LA CORTE SUPREMA DI CASSAZIONE

SEZIONE LAVORO

Composta dagli Ill.mi Sigg.ri Magistrati:

Dott. MAMMONE Giovanni – Presidente –

Dott. D’ANTONIO Enrica – Consigliere –

Dott. BERRINO Umberto – Consigliere –

Dott. DORONZO Adriana – rel. Consigliere –

Dott. RIVERSO Roberto – Consigliere –

ha pronunciato la seguente:

SENTENZA

sul ricorso 22655/2011 proposto da:

D.M.G., C.F. (OMISSIS), elettivamente domiciliato in

ROMA, VIA SCIPIO SLATAPER 9, presso lo studio dell’avvocato MASSIMO

FILIE’, che lo rappresenta e difende, giusta delega in atti;

– ricorrente –

contro

I.N.P.S. – ISTITUTO NAZIONALE PREVIDENZA SOCIALE, C.F. (OMISSIS), in

persona del Presidente e legale rappresentante pro tempore,

elettivamente domiciliato in ROMA, VIA CESARE BECCARIA 29, presso

l’Avvocatura Centrale dell’Istituto, rappresentato e difeso dagli

Avvocati CLEMENTINA PULLI, MAURO RICCI, giusta delega in atti;

– controricorrente –

avverso la sentenza n. 6866/2010 della CORTE D’APPELLO di ROMA,

depositata il 08/10/2010 R.G.N. 6227/2009;

udita la relazione della causa svolta nella pubblica udienza del

15/11/2016 dal Consigliere Dott. ADRIANA DORONZO;

udito l’Avvocato DE CARO ENRICO per delega Avvocato FILIE’ MASSIMO;

udito l’Avvocato PULLI CLEMENTINA;

udito il P.M., in persona del Sostituto Procuratore Generale Dott.

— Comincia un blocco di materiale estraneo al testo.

(* ===== verification/HttpProps.v ===== *)
(** * The address of a URL and the answer of a server

    [url_spec] is the reference http_parseurl is compared with: which texts are
    URLs, and their host, port and path. *)

From S2P Require Import Prelude CLib CString StrBuf World Fs Http.

(** ** URLs *)

Definition is_sep (c : char) : bool := (c =? 58) || (c =? 47).
Definition not_sep (c : char) : bool := negb (is_sep c).

(** Host, digits of the port, and path without its first slash. *)
Definition url_spec (url : text) : option (text * text * text) :=
  if negb (bool_decide (ztake 7 url = c_lit "http://")) then None
  else
    let rest := zdrop 7 url in
    let host := take_until is_sep rest in
    match skip_while not_sep rest with
    | [] => Some (host, [], [])
    | c :: rest =>
        if bool_decide (host = []) then None
        else if c =? 47 then Some (host, [], rest)
        else
          let port := take_until (fun c => negb (isdigit c)) rest in
          match skip_while isdigit rest with
          | [] => Some (host, port, [])
          | c :: rest => if c =? 47 then Some (host, port, rest) else None
          end
    end.

Definition port_of (digits : text) : Z := match digits with [] => 80 | _ => atoi digits end.

Section ParseUrl.
Context `{Allocator}.
Hypothesis Hmem : alloc_enough.

Lemma lazy_good : good_str (string_lazyinit 16).
Proof using Type. split; [apply wf_lazyinit; unfold size_max | cbn; unfold str_limit ..]; cbn; lia. Qed.

(** One more character. *)
Lemma putc_good s c :
  good_str s -> s_length s + 1 < str_limit ->
  exists s', string_putc s c = Ret (true, s') /\ good_str s' /\ content s' = content s ++ [c] /\
    s_length s' = s_length s + 1.
Proof using Hmem.
  intros Hg Hl. destruct (putc_appends c Hmem s Hg Hl) as (s' & E & Hg' & Hc & _).
  exists s'. split_and!; try done. by rewrite (good_length s s' [c]) by (done || apply good_wf; done).
Qed.

(** One turn of the loop in each of its three states. *)
Lemma host_step c rest h p a :
  parseurl_loop (c :: rest) 0 (mkurl h p a) =
    if is_sep c then
      if s_length h <? 1 then Ret (HTTP_EINVURL, mkurl h p a)
      else parseurl_loop rest (if c =? 58 then 1 else 2) (mkurl h p a)
    else
      '(ok, h') ← string_putc h c;
      if negb ok then Ret (HTTP_ENOMEM, mkurl h' p a) else parseurl_loop rest 0 (mkurl h' p a).
Proof using Type.
  unfold is_sep. destruct (Z.eqb_spec c 58) as [->|H1]; [done|].
  destruct (Z.eqb_spec c 47) as [->|H2]; [done|]. cbn.
  replace (c =? 58) with false by lia. by replace (c =? 47) with false by lia.
Qed.

Lemma port_step c rest h p a :
  parseurl_loop (c :: rest) 1 (mkurl h p a) =
    if c =? 47 then parseurl_loop rest 2 (mkurl h p a)
    else if negb (isdigit c) then Ret (HTTP_EINVURL, mkurl h p a)
    else
      '(ok, p') ← string_putc p c;
      if negb ok then Ret (HTTP_ENOMEM, mkurl h p' a) else parseurl_loop rest 1 (mkurl h p' a).
Proof using Type.
  unfold isdigit. replace (negb ((48 <=? c) && (c <=? 57))) with ((c <? 48) || (57 <? c)) by lia.
  reflexivity.
Qed.

(** The characters of the host, up to the first separator. *)
Lemma host_loop rest h p a :
  good_str h -> s_length h + zlen rest < str_limit ->
  exists h', good_str h' /\ content h' = content h ++ take_until is_sep rest /\
    parseurl_loop rest 0 (mkurl h p a) =
      match skip_while not_sep rest with
      | [] => Ret (HTTP_EOK, mkurl h' p a)
      | c :: rest' => if s_length h' <? 1 then Ret (HTTP_EINVURL, mkurl h' p a)
                      else parseurl_loop rest' (if c =? 58 then 1 else 2) (mkurl h' p a)
      end.
Proof using Hmem.
  revert h; induction rest as [|c rest IH]; intros h Hg Hl.
  - exists h. cbn. by rewrite app_nil_r.
  - rewrite zlen_cons in Hl. pose proof (zlen_nonneg rest). rewrite host_step.
    cbn [take_until skip_while]. unfold not_sep at 1.
    destruct (is_sep c); cbn [negb]; [exists h; by rewrite app_nil_r|].
    destruct (putc_good h c Hg) as (h1 & -> & Hg1 & Hc1 & Hl1); [lia|].
    destruct (IH h1 Hg1) as (h2 & Hg2 & Hc2 & E); [lia|].
    exists h2. rewrite Hc2, Hc1, <- app_assoc. done.
Qed.

(** The digits of the port. *)
Lemma port_loop rest h p a :
  good_str p -> s_length p + zlen rest < str_limit ->
  exists p', good_str p' /\ content p' = content p ++ take_until (fun c => negb (isdigit c)) rest /\
    (take_until (fun c => negb (isdigit c)) rest = [] -> p' = p) /\
    parseurl_loop rest 1 (mkurl h p a) =
      match skip_while isdigit rest with
      | [] => Ret (HTTP_EOK, mkurl h p' a)
      | c :: rest' => if c =? 47 then parseurl_loop rest' 2 (mkurl h p' a)
                      else Ret (HTTP_EINVURL, mkurl h p' a)
      end.
Proof using Hmem.
  revert p; induction rest as [|c rest IH]; intros p Hg Hl.
  - exists p. cbn. by rewrite app_nil_r.
  - rewrite zlen_cons in Hl. pose proof (zlen_nonneg rest). rewrite port_step.
    cbn [take_until skip_while].
    destruct (isdigit c) eqn:Ed; cbn [negb]; [|exists p; by rewrite app_nil_r].
    unfold isdigit in Ed. replace (c =? 47) with false by lia.
    destruct (putc_good p c Hg) as (p1 & -> & Hg1 & Hc1 & Hl1); [lia|].
    destruct (IH p1 Hg1) as (p2 & Hg2 & Hc2 & _ & E); [lia|].
    exists p2. rewrite Hc2, Hc1, <- app_assoc. done.
Qed.

(** The path: whatever is left. *)
Lemma path_loop rest h p a :
  good_str a -> s_length a + zlen rest < str_limit ->
  exists a', good_str a' /\ content a' = content a ++ rest /\
    parseurl_loop rest 2 (mkurl h p a) = Ret (HTTP_EOK, mkurl h p a').
Proof using Hmem.
  intros Hg Hl. destruct rest as [|c rest]; cbn [parseurl_loop].
  - exists a. by rewrite app_nil_r.
  - change (2 =? 0) with false. change (2 =? 1) with false. cbn iota. cbn [u_hostname u_portnum u_path].
    destruct (concatb_appends (c :: rest) (zlen (c :: rest)) Hmem (conj (zlen_nonneg _) (Z.le_refl _)) a Hg)
      as (a' & -> & Hg' & Hc & _); [rewrite ztake_all by lia; done|].
    cbn. exists a'. rewrite Hc, ztake_all by lia. done.
Qed.

Lemma digits_nonul rest : nonul (take_until (fun c => negb (isdigit c)) rest).
Proof using Type.
  induction rest as [|c rest IH]; cbn [take_until]; [by constructor|].
  destruct (isdigit c) eqn:Ed; cbn [negb]; [|by constructor].
  constructor; [|done]. unfold isdigit in Ed. lia.
Qed.

(** The end of [http_parseurl]: the port from its digits. *)
Lemma port_tail (p : strbuf) (digits : text) (h a : strbuf) :
  good_str p -> s_length p + 1 < str_limit -> content p = digits -> nonul digits ->
  (digits = [] -> p = string_lazyinit 16) ->
  match string_get p with
  | Some _ =>
      '(ok, p) ← string_ensurez p;
      if negb ok then Ret (HTTP_ENOMEM, h, 0, a)
      else t ← cstr_of p; Ret (HTTP_EOK, h, atoi t, a)
  | None => Ret (HTTP_EOK, h, 80, a)
  end = (Ret (HTTP_EOK, h, port_of digits, a) : outcome (Z * strbuf * Z * strbuf)).
Proof using Hmem.
  intros Hg Hl Hc Hn Hnil. destruct digits as [|d ds]; [by rewrite (Hnil eq_refl)|].
  pose proof (zlen_content p (good_wf p Hg)) as Hlen. rewrite Hc, zlen_cons in Hlen.
  pose proof (zlen_nonneg ds).
  unfold string_get. destruct (s_s p) eqn:Eb.
  - destruct (ensurez_holds Hmem p Hg) as (p' & -> & Hh); [by rewrite Hc | left; lia | lia |].
    cbn [mbind outcome_bind negb]. rewrite (holds_cstr p' _ Hh), Hc. done.
  - unfold content in Hc. rewrite Eb in Hc. cbn in Hc. unfold ztake in Hc. by rewrite take_nil in Hc.
Qed.

Lemma take_until_zlen p l : zlen (take_until p l) <= zlen l.
Proof using Type.
  induction l as [|x l IH]; cbn [take_until]; [done|]. rewrite zlen_cons.
  destruct (p x); [change (@zlen char []) with 0; pose proof (zlen_nonneg l); lia | rewrite zlen_cons; lia].
Qed.

Lemma skip_while_zlen p l : zlen (skip_while p l) <= zlen l.
Proof using Type.
  induction l as [|x l IH]; cbn [skip_while]; [done|]. rewrite zlen_cons.
  destruct (p x); [lia | rewrite zlen_cons; lia].
Qed.

(** The loop from its start is the reference on the text behind http://. *)
Lemma parseurl_loop_spec rest h a :
  good_str h -> content h = [] -> good_str a -> s_length a + zlen rest + 1 < str_limit ->
  exists h' p' a', good_str h' /\ good_str p' /\ good_str a' /\ s_length p' <= zlen rest /\
    match url_spec (c_lit "http://" ++ rest) with
    | Some (host, port, path) =>
        parseurl_loop rest 0 (mkurl h (string_lazyinit 16) a) = Ret (HTTP_EOK, mkurl h' p' a') /\
        content h' = host /\ content p' = port /\ nonul port /\
        (port = [] -> p' = string_lazyinit 16) /\ content a' = content a ++ path
    | None =>
        parseurl_loop rest 0 (mkurl h (string_lazyinit 16) a) = Ret (HTTP_EINVURL, mkurl h' p' a')
    end.
Proof using Hmem.
  intros Hg Hh Ha Hl. pose proof (zlen_nonneg rest) as H0. pose proof lazy_good as Hz.
  pose proof (wf_length a (good_wf a Ha)).
  assert (s_length h = 0) as Hh0 by (by rewrite <- (zlen_content h (good_wf h Hg)), Hh).
  unfold url_spec. change (ztake 7 (c_lit "http://" ++ rest)) with (c_lit "http://").
  change (zdrop 7 (c_lit "http://" ++ rest)) with rest.
  destruct (host_loop rest h (string_lazyinit 16) a Hg) as (h' & Hg' & Hc' & ->); [lia|].
  rewrite Hh in Hc'. cbn [app] in Hc'.
  pose proof (skip_while_zlen not_sep rest) as Hs.
  pose proof (zlen_content h' (good_wf h' Hg')) as Hl'. rewrite Hc' in Hl'.
  rewrite bool_decide_true by done. cbn [negb].
  destruct (skip_while not_sep rest) as [|c rest1] eqn:Erest.
  { exists h', (string_lazyinit 16), a. rewrite app_nil_r. split_and!; done || constructor. }
  rewrite zlen_cons in Hs. apply skip_while_head in Erest.
  unfold not_sep, is_sep in Erest.
  destruct (take_until is_sep rest) as [|x xs] eqn:Ehost.
  { exists h', (string_lazyinit 16), a. rewrite <- Hl'. split_and!; done. }
  rewrite bool_decide_false by done. rewrite zlen_cons in Hl'. pose proof (zlen_nonneg xs).
  replace (s_length h' <? 1) with false by lia.
  destruct (Z.eqb_spec c 58) as [->|Hne].
  - change (58 =? 47) with false. cbn iota.
    destruct (port_loop rest1 h' (string_lazyinit 16) a Hz) as (p' & Hgp & Hcp & Hnil & ->).
    { cbn. pose proof (wf_size a (good_wf a Ha)). lia. }
    assert (s_length p' <= zlen rest) as Hlp.
    { rewrite <- (zlen_content p' (good_wf p' Hgp)), Hcp.
      change (content (string_lazyinit 16)) with (@nil char). cbn [app].
      pose proof (take_until_zlen (fun c => negb (isdigit c)) rest1). lia. }
    pose proof (skip_while_zlen isdigit rest1) as Hs2.
    destruct (skip_while isdigit rest1) as [|d rest2].
    { exists h', p', a. rewrite app_nil_r. split_and!; done || apply digits_nonul. }
    rewrite zlen_cons in Hs2.
    destruct (d =? 47); [|by exists h', p', a].
    destruct (path_loop rest2 h' p' a Ha) as (a' & Hga & Hca & ->); [lia|].
    exists h', p', a'. split_and!; done || apply digits_nonul.
  - replace (c =? 47) with true by lia.
    destruct (path_loop rest1 h' (string_lazyinit 16) a Ha) as (a' & Hga & Hca & ->); [lia|].
    exists h', (string_lazyinit 16), a'. split_and!; done || constructor.
Qed.

(** C27. http_parseurl is the reference url_spec: it accepts exactly the texts of the
    form http://host, with an optional port of digits and an optional path, where the
    host is not empty if anything follows it; it gives back the host, the number of the
    port (80 when there are no digits) and the path with its slash.  Any other text is
    HTTP_EINVURL. *)
Theorem http_parseurl_correct url hostname path :
  wf_str url -> s_length url + 8 < str_limit ->
  good_str hostname -> content hostname = [] -> good_str path -> content path = [] ->
  match url_spec (content url) with
  | Some (host, port, rest) =>
      exists hostname' path', http_parseurl url hostname path = Ret (HTTP_EOK, hostname', port_of port, path') /\
        content hostname' = host /\ content path' = 47 :: rest
  | None => exists hostname' path', http_parseurl url hostname path = Ret (HTTP_EINVURL, hostname', 0, path')
  end.
Proof using Hmem.
  intros Hu Hlim Hgh Hch Hgp Hcp. pose proof (zlen_content url Hu) as Hl.
  unfold http_parseurl. destruct (Z.ltb_spec (s_length url) 7) as [Hshort|Hlong].
  { unfold url_spec. rewrite bool_decide_false; [by exists hostname, path|].
    intros E. apply (f_equal zlen) in E. change (zlen (c_lit "http://")) with 7 in E.
    rewrite ztake_all in E by lia. lia. }
  destruct (bool_decide (ztake 7 (content url) = c_lit "http://")) eqn:Ep; cbn [negb].
  2: { unfold url_spec. rewrite Ep. by exists hostname, path. }
  apply bool_decide_eq_true in Ep.
  assert (s_length path = 0) as Hp0 by (by rewrite <- (zlen_content path (good_wf path Hgp)), Hcp).
  destruct (concat_holds Hmem path (c_lit "/") Hgp) as (path1 & -> & Hh1).
  { rewrite Hcp. repeat constructor; done. } { rewrite Hp0. unfold str_limit. done. }
  cbn [mbind outcome_bind negb].
  pose proof (holds_content _ _ Hh1) as Hc1. rewrite Hcp in Hc1. cbn [app] in Hc1.
  pose proof (holds_length _ _ Hh1) as Hl1. rewrite Hcp in Hl1. change (zlen ([] ++ c_lit "/")) with 1 in Hl1.
  assert (zlen (zdrop 7 (content url)) = s_length url - 7) as Hr by (rewrite zlen_zdrop; lia).
  destruct (parseurl_loop_spec (zdrop 7 (content url)) hostname path1 Hgh Hch (holds_good _ _ Hh1))
    as (h' & p' & a' & Hgh' & Hgp' & Hga' & Hlp & Hspec); [lia|].
  rewrite <- Ep in Hspec. unfold ztake, zdrop in Hspec. rewrite take_drop in Hspec.
  fold (@zdrop char 7 (content url)) in Hspec.
  destruct (url_spec (content url)) as [[[host port] rest]|].
  - destruct Hspec as (-> & Hh' & Hp' & Hn & Hnil & Ha'). cbn [mbind outcome_bind negb Z.eqb u_hostname u_portnum u_path].
    exists h', a'. rewrite (port_tail p' port h' a'); try done; [|lia].
    split_and!; try done. by rewrite Ha', Hc1.
  - rewrite Hspec. by exists h', a'.
Qed.

End ParseUrl.

(** Buffers as http_get makes them. *)
Definition fresh_buffer : strbuf := snd (@string_init roomy 4096 4096).

Lemma fresh_good : good_str fresh_buffer /\ content fresh_buffer = [].
Proof.
  destruct (@init_good roomy roomy_enough 4096 4096) as (s & E & Hg & Hc & _);
    [unfold str_limit; lia..|].
  unfold fresh_buffer. by rewrite E.
Qed.

Definition url_text : text := c_lit "http://vpn.example.org:8080/config?id=me".
Definition url_buffer : strbuf := mkstr (zlen url_text) (zlen url_text) 16 (Some url_text).

Example http_parseurl_correct_witness :
  exists h p, @http_parseurl roomy url_buffer fresh_buffer fresh_buffer = Ret (HTTP_EOK, h, 8080, p) /\
    content h = c_lit "vpn.example.org" /\ content p = c_lit "/config?id=me".
Proof.
  destruct fresh_good as [Hg Hc].
  assert (wf_str url_buffer) as Hw.
  { split; vm_compute; first [reflexivity | split; discriminate | discriminate]. }
  assert (s_length url_buffer + 8 < str_limit) as Hl by (vm_compute; reflexivity).
  pose proof (@http_parseurl_correct roomy roomy_enough url_buffer fresh_buffer fresh_buffer Hw Hl Hg Hc Hg Hc) as Hp.
  replace (url_spec (content url_buffer)) with
    (Some (c_lit "vpn.example.org", c_lit "8080", c_lit "config?id=me")) in Hp by (vm_compute; reflexivity).
  exact Hp.
Defined.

SERVELLO Gianfranco, che ha concluso per l’inammissibilità del

ricorso, in subordine rigetto.

Fatto

SVOLGIMENTO DEL PROCESSO

1. La Corte d’appello di Roma, con sentenza pubblicata in data 8/10/2010, ha rigettato l’appello proposto da D.M.G. contro la sentenza resa dal Tribunale di Roma che aveva dichiarato inammissibile il suo ricorso.

2. A fondamento del decisum, la Corte territoriale ha ritenuto che la domanda, in quanto diretta ad ottenere il riconoscimento della invalidità nella misura del 94% “con ogni conseguente riconoscimento del diritto ai benefici economici derivanti dalla invalidità” costituiva una domanda di mero accertamento, che correttamente era stata dichiarata inammissibile dal giudice di primo grado. Ha aggiunto che nel ricorso non vi era alcun riferimento all’assegno di invalidità, nè tantomeno erano rinvenibili allegazioni in ordine alla sussistenza del requisito reddituale, necessario per il riconoscimento del diritto.

3. Contro la sentenza il D.M. propone ricorso per cassazione sulla base di tre motivi, cui resiste con controricorso l’Inps.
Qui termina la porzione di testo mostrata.